Mariner 10 flew by in 1973 and sent back pictures of a world resembling our Moon, with an ancient and heavily cratered surface. Flooded lava plains like the lunar maria are also present, along with the huge Caloris Basin, a crater around 1300 km across.
The spacecraft also found a weak planet-wide magnetic field indicating that Mercury has a large iron core.
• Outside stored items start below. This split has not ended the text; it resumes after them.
Lemma occurs_app p t u r : occurs p t r -> occurs p (t ++ u) r.
Proof.
  intros [Hr H]. split; [done|]. pose proof (f_equal length H) as Hl. rewrite length_take, length_drop in Hl. destruct (decide (p = [])) as [->|Hne]; [done|].
  assert (0 < length p)%nat by (destruct p; [done|cbn; lia]). rewrite drop_app_le, take_app_le by (rewrite ?length_drop; lia). done.
Qed.
Lemma occurs_app_inv p t u r : p <> [] -> occurs p (t ++ u) r -> r + alen p <= alen t -> occurs p t r.
Proof. intros Hne [Hr H] Hl. split; [done|]. unfold alen in Hl. rewrite drop_app_le, take_app_le in H by (rewrite ?length_drop; lia). done. Qed.

Lemma occurs_suffix p t b : (b <= length t)%nat -> p `suffix_of` drop b t <-> occurs p t (alen t - alen p) /\ Z.of_nat b + alen p <= alen t.
Proof.
  intros Hb. unfold alen. split.
  - intros Hs. pose proof (suffix_length _ _ Hs) as Hl. rewrite length_drop in Hl. destruct Hs as [k E]. split; [|lia]. split; [lia|].
    assert (Ek : length k = (length t - b - length p)%nat) by (apply (f_equal length) in E; rewrite length_drop, length_app in E; lia).
    replace (Z.to_nat (Z.of_nat (length t) - Z.of_nat (length p))) with (b + length k)%nat by lia. rewrite <- drop_drop, E, drop_app_length. by apply take_ge.
  - intros [[_ H] Hl]. rewrite take_ge in H by (rewrite length_drop; lia). rewrite <- H. replace (Z.to_nat _) with (b + (length t - length p - b))%nat by lia. rewrite <- drop_drop. apply suffix_drop.
Qed.

(** After a part [t] of the text: the matches so far lie before [b], and all occurrences in [t]
    are covered by one that starts no later; [j] describes what follows [b]. *)
Record scanned (p t : list ascii) (j : nat) (found : list Z) (b : nat) : Prop := Scanned {
  sc_b : (b <= length t)%nat;
  sc_j : longest p (drop b t) j /\ (j < length p)%nat;
  sc_occurs : Forall (fun r => occurs p t r /\ r + alen p <= Z.of_nat b) found;
  sc_apart : StronglySorted (fun r r' => r + alen p <= r') found;
  sc_last : b = 0%nat \/ exists r, r ∈ found /\ r + alen p = Z.of_nat b;
  sc_cover : forall i, occurs p t i -> exists r, r ∈ found /\ r <= i < r + alen p
}.

Lemma scanned_step p t c j k found b : p <> [] -> scanned p t j found b -> longest p (take j p ++ [c]) k ->
  if (k =? length p)%nat then scanned p (t ++ [c]) 0 (found ++ [alen t - alen p + 1]) (length t + 1) else scanned p (t ++ [c]) k found b.
Proof.
  intros Hne [Hb [Hj Hjl] Ho Ha Hlast Hcov] Hk. assert (Hp : (0 < length p)%nat) by (destruct p; [done|cbn; lia]).
  pose proof (longest_step p (drop b t) c j k Hj Hjl Hk) as Hs. rewrite <- (drop_app_le t [c]) in Hs by done. pose proof Hs as (Hk1 & Hk2 & Hk3).
  assert (Hlen : alen (t ++ [c]) = alen t + 1) by (rewrite alen_app; done).
  assert (Hlen' : (b <= length (t ++ [c]))%nat) by (rewrite length_app; cbn; lia).
  assert (Hold : forall i, occurs p (t ++ [c]) i -> i = alen t + 1 - alen p \/ occurs p t i).
  { intros i Hi. pose proof (occurs_end _ _ _ Hi) as [He|]; [|done]. destruct (decide (i = alen t + 1 - alen p)); [by left|right]. eapply occurs_app_inv; [done|exact Hi|lia]. }
  assert (Ho' : Forall (fun r => occurs p (t ++ [c]) r /\ r + alen p <= Z.of_nat b) found) by (eapply Forall_impl; [exact Ho|]; intros r [? ?]; split; [by apply occurs_app|done]).
  destruct (Nat.eqb_spec k (length p)) as [->|Hkp].
  - rewrite take_ge in Hk2 by lia. apply (occurs_suffix p (t ++ [c]) b Hlen') in Hk2 as [Hocc Hroom]. rewrite Hlen in Hocc, Hroom. set (r := alen t - alen p + 1). replace (alen t + 1 - alen p) with r in Hocc by (unfold r; lia).
    assert (Hrb : Z.of_nat b <= r) by (unfold r; lia). assert (Hrl : r + alen p = Z.of_nat (length t + 1)) by (unfold r, alen; lia). constructor.
    + rewrite length_app. cbn. lia.
    + rewrite drop_ge by (rewrite length_app; cbn; lia). split; [|done]. apply longest_nil.
    + apply Forall_app. split; [eapply Forall_impl; [exact Ho'|]; intros x [? ?]; split; [done|lia]|]. constructor; [split; [exact Hocc|lia]|constructor].
    + apply StronglySorted_app_2; [|done|by repeat constructor]. intros x y Hx Hy. apply list_elem_of_singleton in Hy as ->. rewrite Forall_forall in Ho. apply Ho in Hx as [_ ?]. lia.
    + right. exists r. split; [apply elem_of_app; right; by apply list_elem_of_singleton|done].
    + intros i [->|Hi]%Hold; [exists r; split; [apply elem_of_app; right; by apply list_elem_of_singleton|unfold r, alen; lia]|]. destruct (Hcov i Hi) as (x & Hx & ?). exists x. split; [apply elem_of_app; by left|done].
  - constructor; [done|split; [done|lia]|done|done|done|]. intros i Hocc. destruct (Hold i Hocc) as [->|Hi]; [|by apply Hcov].
    destruct (decide (Z.of_nat b + alen p <= alen t + 1)) as [Hroom|Hroom].
    + exfalso. assert (H : p `suffix_of` drop b (t ++ [c])) by (apply (occurs_suffix p (t ++ [c]) b Hlen'); rewrite Hlen; by split).
      specialize (Hk3 (length p) ltac:(lia)). rewrite take_ge in Hk3 by lia. specialize (Hk3 H). lia.
    + destruct Hlast as [->|(r & Hr & Hrb)]; [destruct Hocc as [Hz _]; lia|]. exists r. split; [done|]. unfold alen in *. lia.
Qed.

(** C21. [search] finds the matches: for a pattern and a text of 7-bit characters it never
    leaves the table and reports positions at which the pattern stands, no two of which
    overlap, and every place where the pattern stands is covered by a reported one that starts
    no later.  (This determines the list: the leftmost match, then the leftmost one after its
    end, and so on.) *)
Theorem search_finds_matches text p : Forall seven p -> Forall seven text -> p <> [] ->
  exists found, search text p = Some found /\ Forall (occurs p text) found /\ StronglySorted (fun r r' => r + alen p <= r') found /\
  forall i, occurs p text i -> exists r, r ∈ found /\ r <= i < r + alen p.
Proof.
  intros Hp Ht Hne. destruct (build_dfa_ok p Hp Hne) as (dfa & F & E & Htab & HF). unfold search. rewrite E. cbn [mbind option_bind].
  assert (Hl : (0 < length p)%nat) by (destruct p; [done|cbn; lia]).
  destruct (for_z_ok (fun i s => exists j b, s.1 = Z.of_nat j /\ scanned p (take (Z.to_nat i) text) j s.2 b) (alen text) (search_step dfa text p) (alen_nonneg text)) with (s := (0, @nil Z))
    as ([x found] & -> & j & b & _ & Hs).
  - intros i [x found] Hi (j & b & Ex & Hs). cbn [fst snd] in *. subst x. unfold search_step. destruct (lookup_lt_is_Some_2 text (Z.to_nat i)) as [c Hc]; [unfold alen in Hi; lia|].
    rewrite get_eq, Hc by lia. cbn [mbind option_bind]. destruct (seven_index c) as [Ec Hcr]; [by eapply Forall_lookup_1|]. pose proof (sc_j _ _ _ _ _ Hs) as [_ Hj].
    rewrite (proj2 (proj2 Htab)) by (unfold alen; lia). cbn [mbind option_bind]. destruct (HF c (Z.of_nat j) ltac:(unfold alen; lia)) as (k & Ek & Hk). rewrite Nat2Z.id in Hk. rewrite Ec, Ek.
    pose proof (scanned_step p _ c j k found b Hne Hs Hk) as Hstep. rewrite <- (take_S_r text (Z.to_nat i) c Hc) in Hstep. replace (S (Z.to_nat i)) with (Z.to_nat (i + 1)) in Hstep by lia.
    assert (Hti : alen (take (Z.to_nat i) text) = i) by (unfold alen in *; rewrite length_take; lia). rewrite Hti in Hstep. eexists. split; [reflexivity|].
    destruct (Nat.eqb_spec k (length p)) as [->|Hkp].
    + rewrite (proj2 (Z.eqb_eq _ _)) by done. cbn [fst snd]. exists 0%nat, (length (take (Z.to_nat i) text) + 1)%nat. split; [done|exact Hstep].
    + rewrite (proj2 (Z.eqb_neq _ _)) by (unfold alen; lia). cbn [fst snd]. by exists k, b.
  - exists 0%nat, 0%nat. split; [done|]. constructor; [lia|split; [apply longest_nil|done]|constructor|constructor|by left|].
    intros i Hi. destruct (occurs_end _ _ _ Hi) as [He|He]; [|done]. destruct Hi as [Hi _]. change (alen (take (Z.to_nat 0) text)) with 0 in He. unfold alen in He. lia.
  - cbn [mbind option_bind fst snd] in *. exists found. split; [done|]. unfold alen in Hs. rewrite Nat2Z.id, take_ge in Hs by lia. destruct Hs as [_ _ Ho Ha _ Hc]. split; [|split; [exact Ha|exact Hc]].
    eapply Forall_impl; [exact Ho|]. by intros r [? _].
Qed.

Lemma search_finds_matches_witness : exists found, search (bytes_of "aabaabaaabaa") (bytes_of "aabaa") = Some found /\ Forall (occurs (bytes_of "aabaa") (bytes_of "aabaabaaabaa")) found /\
  StronglySorted (fun r r' => r + alen (bytes_of "aabaa") <= r') found /\
  forall i, occurs (bytes_of "aabaa") (bytes_of "aabaabaaabaa") i -> exists r, r ∈ found /\ r <= i < r + alen (bytes_of "aabaa").
Proof. apply search_finds_matches; [repeat constructor; vm_compute; reflexivity|repeat constructor; vm_compute; reflexivity|vm_compute; discriminate]. Defined.

(** The text and the pattern of [main]; and a match that overlaps the one before is passed over. *)
Example search_main : search (bytes_of "acadacaeacadacacadacaeacadacacy") (bytes_of "acadacaeacadacacy") = Some [14].
Proof. vm_compute. reflexivity. Qed.
Example search_overlapping : search (bytes_of "aabaabaaabaa") (bytes_of "aabaa") = Some [0; 7].
Proof. vm_compute. reflexivity. Qed.
(** An empty pattern, and a character of 8 bits, index outside the table. *)
Example search_outside : search (bytes_of "a") [] = None /\ search [char_of 200] (bytes_of "a") = None.
Proof. vm_compute. done. Qed.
More recently Mercury has been mapped using Earth-based radar. The reflected pulses of radio waves suggested the tentative presence of water ice at the poles. Craters in this region are in permanent shadow and hence extremely cold so any ice could survive for a long time.
Future missions
In the coming decade two new missions will reach Mercury. Firstly, the NASA Messenger spacecraft will arrive in late 2009 and map the whole planet for a year including the 55% of the surface that Mariner missed. It will also seek to confirm the detection of polar ice.
Secondly ESA's Bepi Colombo mission will reach Mercury in 2010. On arrival the spacecraft will separate into three components consisting of two orbiters and the first-ever landing craft. The lander should operate for about a week.
Questions to think about
- What is so special about the Mercurian day?